▶ **Your goal**
Both the line below containing "(** X1: a [Break]" and the line containing "(area : Area) (st : Style)", along with every line between them, should be repeated exactly; no other line belongs in the answer.

::: Task material :::

(** * xslack: a shallow embedding of [src/xslack/slack.py]

    The Python values the module handles (the JSON payloads wrapped in
    [AttrDict]) are modelled by [json]; Python dicts are ordered association
    lists updated the way [dict.__setitem__] does it (an existing key keeps
    its place, a new key is appended); exceptions are the constructors of
    [exn]; stateful code (the transport, the in-memory cache, the cache
    files) runs in a small state-and-exception monad [M].  Exceptions do not
    roll back the state, as in Python. *)

From Stdlib Require Import String Ascii ZArith List Bool Lia.
Import ListNotations.
Open Scope string_scope.
Open Scope list_scope.

(** ** Python values and exceptions *)

Set Warnings "-register-all".

Inductive json : Type :=
| JNull
| JBool (b : bool)
| JNum (z : Z)
| JStr (s : string)
| JArr (l : list json)
| JObj (o : list (string * json)).

(** The exceptions the code raises or lets through.  [ApiFailed] carries the
    [error] field of the response; [TransportError] is whatever the Slack
    [WebClient] raises; [PyException] a bare [Exception] (with a message, or with
    [PyExceptionWith] a payload); [OutOfFuel] marks the bound put on loops and
    recursion of the model. *)
Inductive exn : Type :=
| ApiFailed (e : json)
| AttributeError
| KeyError
| TypeError
| RecursionError
| JSONDecodeError
| ValueError
| IsADirectoryError
| NotADirectoryError
| FileNotFoundError
| TransportError (msg : string)
| PyException (msg : string)
| PyExceptionWith (arg : json)
| OutOfFuel.

(** Python truth value of a JSON value ([bool(x)]). *)
Definition truthy (j : json) : bool :=
  match j with
  | JNull => false
  | JBool b => b
  | JNum z => negb (Z.eqb z 0)
  | JStr s => negb (String.eqb s "")
  | JArr l => match l with [] => false | _ => true end
  | JObj o => match o with [] => false | _ => true end
  end.

(** Lookup in an association list (first binding wins). *)
Fixpoint assoc {A : Type} (k : string) (d : list (string * A)) : option A :=
  match d with
  | [] => None
  | (k', v) :: t => if String.eqb k k' then Some v else assoc k t
  end.

(** [d[k] = v] on a Python dict: an existing key keeps its position. *)
Fixpoint dict_set {A : Type} (d : list (string * A)) (k : string) (v : A)
  : list (string * A) :=
  match d with
  | [] => [(k, v)]
  | (k', v') :: t =>
      if String.eqb k k' then (k', v) :: t else (k', v') :: dict_set t k v
  end.

(** Attribute access on an [AttrDict]: [x.k] is the value at key [k];
    a missing key (or a value that is not a mapping) gives [None], i.e. an
    [AttributeError]. *)
Definition getattr (j : json) (k : string) : option json :=
  match j with
  | JObj o => assoc k o
  | _ => None
  end.

(** ** A state-and-exception monad *)

Definition M (S A : Type) : Type := S -> (exn + A) * S.

Definition ret {S A : Type} (a : A) : M S A := fun s => (inr a, s).
Definition raise {S A : Type} (e : exn) : M S A := fun s => (inl e, s).
Definition bind {S A B : Type} (m : M S A) (k : A -> M S B) : M S B :=
  fun s => match m s with
           | (inl e, s1) => (inl e, s1)
           | (inr a, s1) => k a s1
           end.

Notation "x <- m ;; k" := (bind m (fun x => k))
  (at level 61, m at next level, right associativity).

Definition get_attr {S : Type} (j : json) (k : string) : M S json :=
  match getattr j k with
  | Some v => ret v
  | None => raise AttributeError
  end.

(** ** [Client] *)

(** A [Client] wraps a Slack [WebClient]: the transport is a function of the
    number of calls made so far, of the method name and of the parameters
    sent, returning the [data] of the response or raising.  The state keeps
    that call count and the log of the requests sent. *)
Record client : Type := mkClient {
  transport : nat -> string -> option json -> list (string * json) -> exn + json;
  ncalls : nat;
  sent : list (string * option json * list (string * json))
}.

(** [{**params, **kwargs}] *)
Definition merge_params (params kwargs : list (string * json))
  : list (string * json) :=
  fold_left (fun acc kv => dict_set acc (fst kv) (snd kv)) kwargs
    (fold_left (fun acc kv => dict_set acc (fst kv) (snd kv)) params []).

(** The body of the [for] loop: a [bool] becomes [1] or [0]. *)
Definition bool_to_int (v : json) : json :=
  match v with
  | JBool b => JNum (if b then 1 else 0)%Z
  | _ => v
  end.

Definition union_params (params kwargs : list (string * json))
  : list (string * json) :=
  map (fun kv => (fst kv, bool_to_int (snd kv))) (merge_params params kwargs).

(** [Client.api_call(api_method, files=files, params=params, **kwargs)] *)
Definition client_api_call (api_method : string) (files : option json)
    (params kwargs : list (string * json)) : M client json :=
  fun c =>
    let up := union_params params kwargs in
    (transport c (ncalls c) api_method files up,
     mkClient (transport c) (S (ncalls c)) (sent c ++ [(api_method, files, up)])).

(** The client state after one transport call with the given request. *)
Definition after_call (c : client) (m : string) (files : option json)
    (params kwargs : list (string * json)) : client :=
  mkClient (transport c) (S (ncalls c)) (sent c ++ [(m, files, union_params params kwargs)]).

(** ** [CachedClient] *)

(** The file system, as far as the cache touches it: a path is a directory
    or a file whose content parses as JSON ([Some]) or not ([None]). *)
Inductive entry : Type :=
| EDir
| EFile (content : option json).

Inductive fsop : Type :=
| ReadFile (path : string)
| WriteFile (path : string).

Record cstate : Type := mkC {
  cc_client : client;
  cache_dir : string;
  cache : list (string * json);       (* self._cache *)
  fs : list (string * entry);
  fslog : list fsop
}.

Definition set_client (s : cstate) (c : client) : cstate :=
  mkC c (cache_dir s) (cache s) (fs s) (fslog s).
Definition set_cache (s : cstate) (m : list (string * json)) : cstate :=
  mkC (cc_client s) (cache_dir s) m (fs s) (fslog s).
Definition set_fs (s : cstate) (f : list (string * entry)) (op : fsop) : cstate :=
  mkC (cc_client s) (cache_dir s) (cache s) f (fslog s ++ [op]).
Definition log_op (s : cstate) (op : fsop) : cstate :=
  mkC (cc_client s) (cache_dir s) (cache s) (fs s) (fslog s ++ [op]).

(** [CachedClient.__init__]: [super().__init__] builds the transport, then
    the cache directory is recorded and the in-memory cache is empty.  The
    path is not inspected and nothing is created. *)
Definition cached_client_init (t : nat -> string -> option json ->
    list (string * json) -> exn + json) (dir : string)
    (files : list (string * entry)) : cstate :=
  mkC (mkClient t 0 []) dir [] files [].

(** [CachedClient._setup_cache_dir] (never called by the module). *)
Definition setup_cache_dir : M cstate unit :=
  fun s =>
    match assoc (cache_dir s) (fs s) with
    | Some EDir => (inl (PyException (cache_dir s ++ " is not a directory")), s)
    | _ => (inr tt, s)
    end.

(** Paths.  The file system table holds each path in the spelling the code
    builds it from [cache_dir] (no [.] or [..] components are resolved and
    there are no symbolic links); the root ["/"] and the working directory
    ["."] always exist, and every existing directory is writable. *)
Definition is_slash (c : ascii) : bool := Ascii.eqb c "/"%char.

Fixpoint drop_while (p : ascii -> bool) (l : list ascii) : list ascii :=
  match l with
  | [] => []
  | c :: t => if p c then drop_while p t else l
  end.

(** The directory a path names its file in ([os.path.dirname] without the
    trailing slashes): ["/"] for a file in the root, ["."] for a bare name. *)
Definition parent_dir (path : string) : string :=
  match rev (drop_while is_slash
               (drop_while (fun c => negb (is_slash c)) (rev (list_ascii_of_string path)))) with
  | [] => if String.prefix "/" path then "/" else "."
  | d => string_of_list_ascii d
  end.

(** The directories the system walks through to reach directory [d]: the
    prefix of [d] before each ["/"] that follows another character, then
    [d] itself. *)
Fixpoint dir_prefixes_aux (d acc : string) (prev_slash : bool) : list string :=
  match d with
  | EmptyString => [acc]
  | String c rest =>
      if is_slash c then
        (if prev_slash || String.eqb acc "" then [] else [acc]) ++
        dir_prefixes_aux rest (acc ++ String c EmptyString) true
      else dir_prefixes_aux rest (acc ++ String c EmptyString) false
  end.

Definition dir_prefixes (d : string) : list string := dir_prefixes_aux d "" false.

(** The error of reaching directory [d]: the first component on the way
    that is a plain file ([NotADirectoryError]) or is missing
    ([FileNotFoundError]). *)
Fixpoint first_bad_dir (ps : list string) (f : list (string * entry)) : option exn :=
  match ps with
  | [] => None
  | p :: t =>
      if String.eqb p "/" || String.eqb p "." then first_bad_dir t f else
      match assoc p f with
      | Some EDir => first_bad_dir t f
      | Some (EFile _) => Some NotADirectoryError
      | None => Some FileNotFoundError
      end
  end.

Definition dir_error (d : string) (f : list (string * entry)) : option exn :=
  first_bad_dir (dir_prefixes d) f.
Lemma extends_startWorker (s : State Rest) :
  extends s (snd (startWorker P import_meta_url s)).
Proof.
  destruct (startWorker P import_meta_url s) as [[v | e] s'] eqn:E; simpl.
  - apply startWorker_Normal_inv in E as (href & _ & Hv & Hs).
    eexists _, _, [length (threads s)].
    rewrite Hs; simpl.
    split; [reflexivity |]. split; [reflexivity |].
    split; [rewrite Hv; reflexivity |].
    split; [repeat constructor |].
    split; [| reflexivity].
    constructor; [| constructor]. rewrite length_app; simpl. lia.
  - pose proof E as E'.
    apply startWorker_Throw_inv in E as (A & B & _ & D).
    rewrite startWorker_unfold in E'; cbv zeta in E'.
    assert (T : exists evs, trace s' = trace s ++ evs).
    { destruct (URL_parse P _ _).
      - injection E' as _ <-. eexists; reflexivity.
      - destruct (Worker_check P _ _ _); [| discriminate].
        injection E' as _ <-. simpl. rewrite <- app_assoc.
        eexists; reflexivity. }
    destruct T as [evs T].
    rewrite (@new_events_app _ _ _ _ T) in D.
    exists evs, [], []. rewrite D, app_nil_r. simpl.
    repeat split; trivial; constructor.
Qed.
(** * SBOM Gatekeeper provider: verification-and-extraction pipeline

  A shallow embedding of [pkg/provider/verifier.go] and
  [pkg/provider/server.go], together with the parts of the Go standard
  library the two files call ([strings], [encoding/base64],
  [encoding/json]).  Go strings and byte slices are [string]s (lists of
  8-bit characters); Go [error] values are an inductive type; the calls
  that leave the process (cosign, the registry, the Kubernetes API) are
  the fields of a [World], and every such call and every [log.Printf]
  is recorded in a trace. *)

From Stdlib Require Import String Ascii List Bool Arith NArith ZArith Lia.
From Stdlib Require Import DecimalString.
From Stdlib Require DecimalFacts DecimalNat.
Import ListNotations.

Local Open Scope string_scope.
Local Open Scope list_scope.

(** ** Go errors *)

Module GoError.

(** [errorString] is the value of [errors.New] and of [fmt.Errorf]
    without [%w]; [wrapError] is the value of [fmt.Errorf] with one
    [%w] verb: the formatted message and the wrapped error. *)
Inductive error : Type :=
| errorString (s : string)
| wrapError (msg : string) (err : error).

Definition Error (e : error) : string :=
  match e with
  | errorString s => s
  | wrapError msg _ => msg
  end.

Definition Unwrap (e : error) : option error :=
  match e with
  | errorString _ => None
  | wrapError _ err => Some err
  end.

Definition errors_New (s : string) : error := errorString s.

(** [fmt.Errorf(prefix + "%w", err)] *)
Definition fmt_Errorf_w (prefix : string) (err : error) : error :=
  wrapError (prefix ++ Error err) err.

(** A call that returns [(T, error)] with a meaningful [T] only when
    the error is nil. *)
Inductive result (T : Type) : Type :=
| Ok (x : T)
| Err (e : error).

Arguments Ok {T} x.
Arguments Err {T} e.

Definition is_Ok {T} (r : result T) : bool :=
  match r with Ok _ => true | Err _ => false end.

End GoError.
Export GoError.

(** ** Package [strings] *)

Module GoStrings.

(** [cut sep s]: the text before and after the first [sep] in [s]. *)
Fixpoint cut (sep : ascii) (s : string) : option (string * string) :=
  match s with
  | EmptyString => None
  | String c r =>
      if Ascii.eqb c sep then Some (EmptyString, r)
      else match cut sep r with
           | Some (a, b) => Some (String c a, b)
           | None => None
           end
  end.

(** [strings.SplitN(s, sep, n)] for a one-byte separator and [n >= 0]:
    at most [n] pieces, the last one being the unsplit remainder. *)
Fixpoint strings_SplitN (s : string) (sep : ascii) (n : nat) : list string :=
  match n with
  | 0 => []
  | S n' =>
      match n' with
      | 0 => [s]
      | S _ =>
          match cut sep s with
          | None => [s]
          | Some (a, b) => a :: strings_SplitN b sep n'
          end
      end
  end.
(** X1: a [Break] taller than the area left in a vertical layout fills the
    area exactly, keeps the lines it could not place (a positive number)
    for the next page, and stops the layout there. *)
Theorem break_cut_at_area_end (b : Break.Break) (rest : list Break.Break) (ctx : Context)
  (area : Area) (st : Style)
  (Hlh : 0 < style_line_height st (font_cache ctx))
  (Hh : 0 < height (area_size area))
  (Hover : height (area_size area) < style_line_height st (font_cache ctx) * Break.lines b) :
  LinearLayout.render _ Break.render (LinearLayout.mkLinearLayout _ (b :: rest) 0) ctx area st
  = (Ok (mkRenderResult (stack_vertical size_default (mkSize 0 (height (area_size area))))
           (Nat.ltb 1 (S (List.length rest)))),
     LinearLayout.mkLinearLayout _
       (Break.mkBreak (Break.lines b
                       - height (area_size area) / style_line_height st (font_cache ctx)) :: rest) 1,
     [])
  /\ 0 < Break.lines b - height (area_size area) / style_line_height st (font_cache ctx).
Proof.
  set (lh := style_line_height st (font_cache ctx)) in *.
  set (h := height (area_size area)) in *.
  assert (HL : 0 < Break.lines b).
  { apply Qnot_le_lt. intros HL.
    assert (H : lh * Break.lines b <= 0).
    { rewrite Qmult_comm, <- (Qmult_0_l lh).
      apply Qmult_le_compat_r; [exact HL | apply Qlt_le_weak, Hlh]. } apply (Qlt_irrefl 0). apply (Qlt_trans _ h); [exact Hh |].
    apply (Qlt_le_trans _ _ _ Hover H). }
  split.
  - unfold LinearLayout.render. cbn [List.length LinearLayout.elements LinearLayout.render_idx].
    replace (S (List.length rest) - 0)%nat with (S (List.length rest)) by lia.
    cbn [LinearLayout.render_loop LinearLayout.render_idx LinearLayout.elements nth_error List.length].
    fold h. unfold Render.Qltb at 1. rewrite (Qle_bool_false h 0 Hh). cbn [negb andb Nat.ltb Nat.leb].
    unfold Break.render. rewrite (Qle_bool_false _ 0 HL).
    fold lh. fold h. unfold Render.Qltb. rewrite (Qle_bool_true h (lh * Break.lines b)) by (apply Qlt_le_weak, Hover).
    cbn [negb replace_nth size has_more height area_size add_offset Render.area_size].
    destruct (List.length rest) as [| n] eqn:Hn.
    + cbn [LinearLayout.render_loop LinearLayout.render_idx LinearLayout.elements].
      cbn [replace_nth List.length size has_more render_result_default]. now rewrite Hn.
    + cbn [LinearLayout.render_loop LinearLayout.render_idx LinearLayout.elements
           add_offset area_size height px py Render.origin].
      fold h. unfold Render.Qltb.
      rewrite (Qle_bool_true (h - h) 0).
      * cbn [replace_nth List.length size has_more render_result_default negb andb].
        now rewrite Hn.
      * unfold Qminus. rewrite Qplus_opp_r. apply Qle_refl.
  - assert (Hdiv : h / lh < Break.lines b).
    { apply Qlt_shift_div_r; [exact Hlh |]. rewrite Qmult_comm. exact Hover. }
    apply Qlt_minus_iff in Hdiv. exact Hdiv.
Qed.

End BreakLayout.


Section WrapperProofs.
Import Render.
Variable E : Type.
Variable f : RenderFn E.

:::

▶ **Your response**
(** X1: a [Break] taller than the area left in a vertical layout fills the
    area exactly, keeps the lines it could not place (a positive number)
    for the next page, and stops the layout there. *)
Theorem break_cut_at_area_end (b : Break.Break) (rest : list Break.Break) (ctx : Context)
  (area : Area) (st : Style)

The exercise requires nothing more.